(* ===== verification/LinkedList.v ===== *)
(** lib/kernel/list.c: the intrusive doubly linked list of the kernel.  The
    state is the processor (for the interrupt flag the operations save and
    restore) and the memory that holds [struct list_elem] nodes; addresses
    are numbers and NULL is 0.  A [struct list] at [plist] has its [head]
    node at [plist] and its [tail] node at [plist + 8]. *)

From S2P Require Import Prelude Interrupt.

Open Scope Z_scope.

Record list_elem := ListElem { e_prev : Z; e_next : Z }.

Record lst := Lst { l_cpu : cpu; nodes : gmap Z list_elem }.

Definition NULL : Z := 0.
Definition list_head (plist : Z) : Z := plist.
Definition list_tail (plist : Z) : Z := plist + 8.

(** [elem2entry(type, member, elem)]: the address of the enclosing structure
    from the offset of the member. *)
Definition elem2entry (offset elem_ptr : Z) : Z := elem_ptr - offset.

Definition on_cpu {A} (m : M cpu A) : M lst A :=
  zoom l_cpu (λ c s, Lst c (nodes s)) m.

Definition rd_prev (a : Z) : M lst Z := λ s,
  match nodes s !! a with Some n => Ok (e_prev n, s) | None => Fault end.
Definition rd_next (a : Z) : M lst Z := λ s,
  match nodes s !! a with Some n => Ok (e_next n, s) | None => Fault end.

Definition set_prev (a v : Z) (m : gmap Z list_elem) : gmap Z list_elem :=
  alter (λ n, ListElem v (e_next n)) a m.
Definition set_next (a v : Z) (m : gmap Z list_elem) : gmap Z list_elem :=
  alter (λ n, ListElem (e_prev n) v) a m.

Definition wr_prev (a v : Z) : M lst unit := λ s,
  match nodes s !! a with
  | Some _ => Ok (tt, Lst (l_cpu s) (set_prev a v (nodes s)))
  | None => Fault
  end.
Definition wr_next (a v : Z) : M lst unit := λ s,
  match nodes s !! a with
  | Some _ => Ok (tt, Lst (l_cpu s) (set_next a v (nodes s)))
  | None => Fault
  end.

Definition list_init (l : Z) : M lst unit :=
  wr_prev (list_head l) NULL;;
  wr_next (list_head l) (list_tail l);;
  wr_prev (list_tail l) (list_head l);;
  wr_next (list_tail l) NULL.

Definition list_insert_before (before elem : Z) : M lst unit :=
  old_status ← on_cpu intr_disable;
  p ← rd_prev before;
  wr_next p elem;;
  p ← rd_prev before;
  wr_prev elem p;;
  wr_next elem before;;
  wr_prev before elem;;
  _ ← on_cpu (intr_set_status old_status);
  mret tt.

Definition list_push (plist elem : Z) : M lst unit :=
  first ← rd_next (list_head plist);
  list_insert_before first elem.

Definition list_append (plist elem : Z) : M lst unit :=
  list_insert_before (list_tail plist) elem.

Definition list_remove (pelem : Z) : M lst unit :=
  old_status ← on_cpu intr_disable;
  p ← rd_prev pelem;
  n ← rd_next pelem;
  wr_next p n;;
  n ← rd_next pelem;
  p ← rd_prev pelem;
  wr_prev n p;;
  _ ← on_cpu (intr_set_status old_status);
  mret tt.

Definition list_pop (plist : Z) : M lst Z :=
  elem ← rd_next (list_head plist);
  list_remove elem;;
  mret elem.

Definition list_empty (plist : Z) : M lst bool :=
  n ← rd_next (list_head plist);
  mret (n =? list_tail plist).

(** Every loop below visits each node at most once. *)
Definition list_fuel (s : lst) : nat := S (size (nodes s)).

Definition elem_find (plist obj_elem : Z) : M lst bool :=
  elem ← rd_next (list_head plist);
  fuel ← gets list_fuel;
  loop fuel (λ elem,
    if elem =? list_tail plist then mret (inr false)
    else if elem =? obj_elem then mret (inr true)
    else (n ← rd_next elem; mret (inl n))) elem.

Definition list_len (plist : Z) : M lst Z :=
  elem ← rd_next (list_head plist);
  fuel ← gets list_fuel;
  loop fuel (λ '(elem, length),
    if elem =? list_tail plist then mret (inr length)
    else (n ← rd_next elem; mret (inl (n, u32 (length + 1))))) (elem, 0).

(** The callback may change the rest of the caller's state [S]; [g] and [p]
    reach the list memory inside it. *)
Definition list_traversal {S} (g : S -> lst) (p : lst -> S -> S)
    (func : Z -> Z -> M S bool) (plist arg : Z) : M S Z :=
  elem ← zoom g p (rd_next (list_head plist));
  empty ← zoom g p (list_empty plist);
  if (empty : bool) then mret NULL
  else
    fuel ← gets (λ s, list_fuel (g s));
    loop fuel (λ elem,
      if elem =? list_tail plist then mret (inr NULL)
      else
        hit ← func elem arg;
        if (hit : bool) then mret (inr elem)
        else (n ← zoom g p (rd_next elem); mret (inl n))) elem.

(** ** The list a memory represents *)

Definition nxt (m : gmap Z list_elem) (a : Z) : option Z := e_next <$> m !! a.
Definition prv (m : gmap Z list_elem) (a : Z) : option Z := e_prev <$> m !! a.

Fixpoint chain (m : gmap Z list_elem) (ns : list Z) : Prop :=
  match ns with
  | a :: ((b :: _) as r) => nxt m a = Some b /\ prv m b = Some a /\ chain m r
  | _ => True
  end.

(** All nodes of the list at [pl] with elements [xs]. *)
Definition list_nodes (pl : Z) (xs : list Z) : list Z :=
  list_head pl :: xs ++ [list_tail pl].

Record dlist (m : gmap Z list_elem) (pl : Z) (xs : list Z) : Prop := {
  dl_nodup : NoDup (list_nodes pl xs);
  dl_chain : chain m (list_nodes pl xs);
  dl_head : prv m (list_head pl) = Some NULL;
  dl_tail : nxt m (list_tail pl) = Some NULL
}.

(** Memory outside [ns] is the same. *)
Definition same_outside (ns : list Z) (m m' : gmap Z list_elem) : Prop :=
  forall x, x ∉ ns -> m' !! x = m !! x.

(** ** Chains *)

Lemma nxt_set_next m a v x : nxt (set_next a v m) x =
  if decide (a = x) then (λ _, v) <$> m !! x else nxt m x.
Proof.
  unfold nxt, set_next. rewrite lookup_alter. case_decide; subst; [|done].
  by destruct (m !! x).
Qed.
Lemma prv_set_next m a v x : prv (set_next a v m) x = prv m x.
Proof.
  unfold prv, set_next. rewrite lookup_alter. case_decide; subst; [|done].
  by destruct (m !! x).
Qed.
Lemma prv_set_prev m a v x : prv (set_prev a v m) x =
  if decide (a = x) then (λ _, v) <$> m !! x else prv m x.
Proof.
  unfold prv, set_prev. rewrite lookup_alter. case_decide; subst; [|done].
  by destruct (m !! x).
Qed.
Lemma nxt_set_prev m a v x : nxt (set_prev a v m) x = nxt m x.
Proof.
  unfold nxt, set_prev. rewrite lookup_alter. case_decide; subst; [|done].
  by destruct (m !! x).
Qed.
Lemma is_Some_set_next m a v x : is_Some (set_next a v m !! x) <-> is_Some (m !! x).
Proof.
  unfold set_next. rewrite lookup_alter. case_decide; subst; [|done].
  rewrite fmap_is_Some. done.
Qed.
Lemma is_Some_set_prev m a v x : is_Some (set_prev a v m !! x) <-> is_Some (m !! x).
Proof.
  unfold set_prev. rewrite lookup_alter. case_decide; subst; [|done].
  rewrite fmap_is_Some. done.
Qed.
Lemma nxt_is_Some m x v : nxt m x = Some v -> is_Some (m !! x).
Proof. unfold nxt. destruct (m !! x); [eauto|done]. Qed.
Lemma prv_is_Some m x v : prv m x = Some v -> is_Some (m !! x).
Proof. unfold prv. destruct (m !! x); [eauto|done]. Qed.

Lemma chain_split m L p R : chain m (L ++ p :: R) <-> chain m (L ++ [p]) /\ chain m (p :: R).
Proof.
  induction L as [|a L IH]; [simpl; tauto|].
  destruct L as [|b L]; simpl in *; [tauto|]. rewrite IH. simpl. tauto.
Qed.

Lemma chain_set_next m a v L p : a ∉ L -> chain m (L ++ [p]) -> chain (set_next a v m) (L ++ [p]).
Proof.
  induction L as [|b L IH]; [done|]. intros [Hne Hni]%not_elem_of_cons Hc.
  destruct L as [|c L]; simpl in *.
  - destruct Hc as (Hn & Hp & _). rewrite nxt_set_next, prv_set_next, decide_False; done.
  - destruct Hc as (Hn & Hp & Hr). rewrite nxt_set_next, prv_set_next, decide_False by done.
    split_and!; try done. by apply IH.
Qed.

════

*WHAT YOU ARE ASKED TO DO*: Reproduce exactly the stretch of the material above that starts at the line with "empty ← zoom g p (list_empty plist);" and ends at the line with "forall x, x ∉ ns -> m' !! x = m !! x.", both included, and nothing else.

*EXERCISE OUTPUT*:
  empty ← zoom g p (list_empty plist);
  if (empty : bool) then mret NULL
  else
    fuel ← gets (λ s, list_fuel (g s));
    loop fuel (λ elem,
      if elem =? list_tail plist then mret (inr NULL)
      else
        hit ← func elem arg;
        if (hit : bool) then mret (inr elem)
        else (n ← zoom g p (rd_next elem); mret (inl n))) elem.

(** ** The list a memory represents *)

Definition nxt (m : gmap Z list_elem) (a : Z) : option Z := e_next <$> m !! a.
Definition prv (m : gmap Z list_elem) (a : Z) : option Z := e_prev <$> m !! a.

Fixpoint chain (m : gmap Z list_elem) (ns : list Z) : Prop :=
  match ns with
  | a :: ((b :: _) as r) => nxt m a = Some b /\ prv m b = Some a /\ chain m r
  | _ => True
  end.

(** All nodes of the list at [pl] with elements [xs]. *)
Definition list_nodes (pl : Z) (xs : list Z) : list Z :=
  list_head pl :: xs ++ [list_tail pl].

Record dlist (m : gmap Z list_elem) (pl : Z) (xs : list Z) : Prop := {
  dl_nodup : NoDup (list_nodes pl xs);
  dl_chain : chain m (list_nodes pl xs);
  dl_head : prv m (list_head pl) = Some NULL;
  dl_tail : nxt m (list_tail pl) = Some NULL
}.

(** Memory outside [ns] is the same. *)
Definition same_outside (ns : list Z) (m m' : gmap Z list_elem) : Prop :=
  forall x, x ∉ ns -> m' !! x = m !! x.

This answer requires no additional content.